MATERIAL FOR THIS TASK ▸
(** On a fresh monitor, the dictionary without a sentiment leaves one
    confidence and no sentiment in the window. *)
Example missing_sentiment_leaves_unequal_buffers :
  result_of (Monitoring.log_prediction_dict "Test" no_sentiment_dict
               (Monitoring.new_monitor "monitoring_logs.csv" 100)
               ticking_world) = Raise KeyError /\
  window (self_after
            (Monitoring.log_prediction_dict "Test" no_sentiment_dict
               (Monitoring.new_monitor "monitoring_logs.csv" 100)
               ticking_world)) = ([0.9%float], []).
Proof. split; vm_compute; reflexivity. Qed.

(** ** The two checks of [check_alerts] *)

(** What [check_alerts] returns from 10 entries on, when the sentiment
    buffer is not empty and the baseline has the three labels. *)
Lemma check_alerts_from_ten m w bn bu bp :
  10 <= len (Monitoring.confidence_buffer m) ->
  len (Monitoring.sentiment_buffer m) <> 0 ->
  dict_find label_eqb (Monitoring.baseline_distribution m) Negative = Some bn ->
  dict_find label_eqb (Monitoring.baseline_distribution m) Neutral = Some bu ->
  dict_find label_eqb (Monitoring.baseline_distribution m) Positive = Some bp ->
  Monitoring.check_alerts m w =
  (Ok ((if (Np.mean (Monitoring.confidence_buffer m)
            <? Monitoring.confidence_threshold m)%float
        then [low_alert m] else []) ++
       (if (Monitoring.drift_threshold m
            <? py_max (drift m Negative bn)
                      [drift m Neutral bu; drift m Positive bp])%float
        then [drift_alert m (py_max (drift m Negative bn)
                               [drift m Neutral bu; drift m Positive bp])]
        else [])),
   m, w).
Proof.
  intros Hten Hs Hn Hu Hp.
  unfold Monitoring.check_alerts. cbv [bind get_self].
  rewrite (proj2 (Nat.ltb_ge _ _) Hten).
  rewrite (label_shares_effect_free m w w), label_shares_result.
  destruct (len (Monitoring.sentiment_buffer m)) as [|n] eqn:En;
    [congruence|].
  unfold Monitoring.LABELS. cbn [map for_each].
  cbv [bind dict_get ret]. cbn [dict_find label_eqb].
  rewrite Hn, Hu, Hp.
  unfold low_alert, drift_alert, drift, share, Monitoring.LABELS.
  rewrite En. cbn [map app].
  destruct (_ <? Monitoring.confidence_threshold m)%float;
    destruct (Monitoring.drift_threshold m <? _)%float; reflexivity.
Qed.

(** X12: on a monitor whose two buffers have the same length and whose
    baseline has the three labels, [check_alerts] never raises and
    changes nothing; it returns at most two alerts, and it returns a
    [LOW_CONFIDENCE] alert exactly when the window holds at least 10
    entries and their mean is below the confidence threshold.  That
    alert comes first and has severity [WARNING]. *)
Theorem check_alerts_low_confidence_iff m w :
  len (Monitoring.confidence_buffer m) = len (Monitoring.sentiment_buffer m) ->
  baseline_ok m ->
  exists alerts,
    Monitoring.check_alerts m w = (Ok alerts, m, w) /\
    List.length alerts <= 2 /\
    (has_alert Monitoring.LOW_CONFIDENCE alerts <->
     10 <= len (Monitoring.confidence_buffer m) /\
     (Np.mean (Monitoring.confidence_buffer m)
      <? Monitoring.confidence_threshold m)%float = true) /\
    (has_alert Monitoring.LOW_CONFIDENCE alerts ->
     hd_error alerts = Some (low_alert m)).
Proof.
  intros Hlen (bn & bu & bp & Hn & Hu & Hp).
  destruct (Nat.lt_ge_cases (len (Monitoring.confidence_buffer m)) 10)
    as [Hlt|Hge].
  - exists []. rewrite (check_alerts_below_floor m w Hlt).
    split; [reflexivity|]. split; [cbn; lia|].
    split; [split|]; try (intros (a & [] & _)). intros [H _]. lia.
  - assert (Hs : len (Monitoring.sentiment_buffer m) <> 0) by lia.
    rewrite (check_alerts_from_ten m w bn bu bp Hge Hs Hn Hu Hp).
    eexists. split; [reflexivity|].
    destruct (_ <? Monitoring.confidence_threshold m)%float;
      destruct (Monitoring.drift_threshold m <? _)%float;
      cbn [app List.length hd_error];
      (split; [lia|]); (split; [split|]);
      try (intros _; split; [exact Hge|reflexivity]);
      try (intros _; reflexivity);
      try (intros [_ H]; discriminate H);
      try (intros _; exists (low_alert m); split; [left|]; reflexivity);
      intros (a & Hin & Ht); cbn in Hin;
      repeat (destruct Hin as [<-|Hin]; [discriminate Ht|]);
      destruct Hin.
Qed.

Lemma recorded_baseline_ok capacity n s c :
  baseline_ok (fst (recorded capacity n s c)).
Proof.
  unfold recorded, baseline_ok.
  destruct (fresh_window_buffers "monitoring_logs.csv" capacity ticking_world
              (repeat ("Test", mkResult s c
                         (dict_of label_eqb
                            [(Negative, 0.25%float); (Neutral, 0.45%float);
                             (Positive, 0.30%float)])) n))
    as (_ & _ & Hk).
  pose proof (f_equal (fun k => fst (fst (fst k))) Hk) as Hb.
  cbv beta in Hb. unfold config in Hb. cbn [fst] in Hb.
  rewrite Hb. exists 0.33%float, 0.34%float, 0.33%float. repeat split.
Qed.

Lemma check_alerts_low_confidence_iff_witness :
  len (Monitoring.confidence_buffer (fst (recorded 100 10 Positive 0.4%float)))
  = len (Monitoring.sentiment_buffer (fst (recorded 100 10 Positive 0.4%float)))
  /\
  baseline_ok (fst (recorded 100 10 Positive 0.4%float)) /\
  exists alerts,
    Monitoring.check_alerts (fst (recorded 100 10 Positive 0.4%float))
                            ticking_world =
      (Ok alerts, fst (recorded 100 10 Positive 0.4%float), ticking_world) /\
    List.length alerts <= 2 /\
    (has_alert Monitoring.LOW_CONFIDENCE alerts <->
     10 <= len (Monitoring.confidence_buffer
                  (fst (recorded 100 10 Positive 0.4%float))) /\
     (Np.mean (Monitoring.confidence_buffer
                 (fst (recorded 100 10 Positive 0.4%float)))
      <? Monitoring.confidence_threshold
           (fst (recorded 100 10 Positive 0.4%float)))%float = true) /\
    (has_alert Monitoring.LOW_CONFIDENCE alerts ->
     hd_error alerts = Some (low_alert (fst (recorded 100 10 Positive 0.4%float)))).
Proof.
  assert (H1 : len (Monitoring.confidence_buffer
                      (fst (recorded 100 10 Positive 0.4%float))) =
               len (Monitoring.sentiment_buffer
                      (fst (recorded 100 10 Positive 0.4%float))))
    by (vm_compute; reflexivity).
  split; [exact H1|]. split; [apply recorded_baseline_ok|].
  exact (check_alerts_low_confidence_iff _ ticking_world H1
           (recorded_baseline_ok 100 10 Positive 0.4%float)).
Defined.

WORK TASK ▸ What number of lines in the records hold the word "rewrite"? Reply with that number alone.

SOLUTION ▸ 7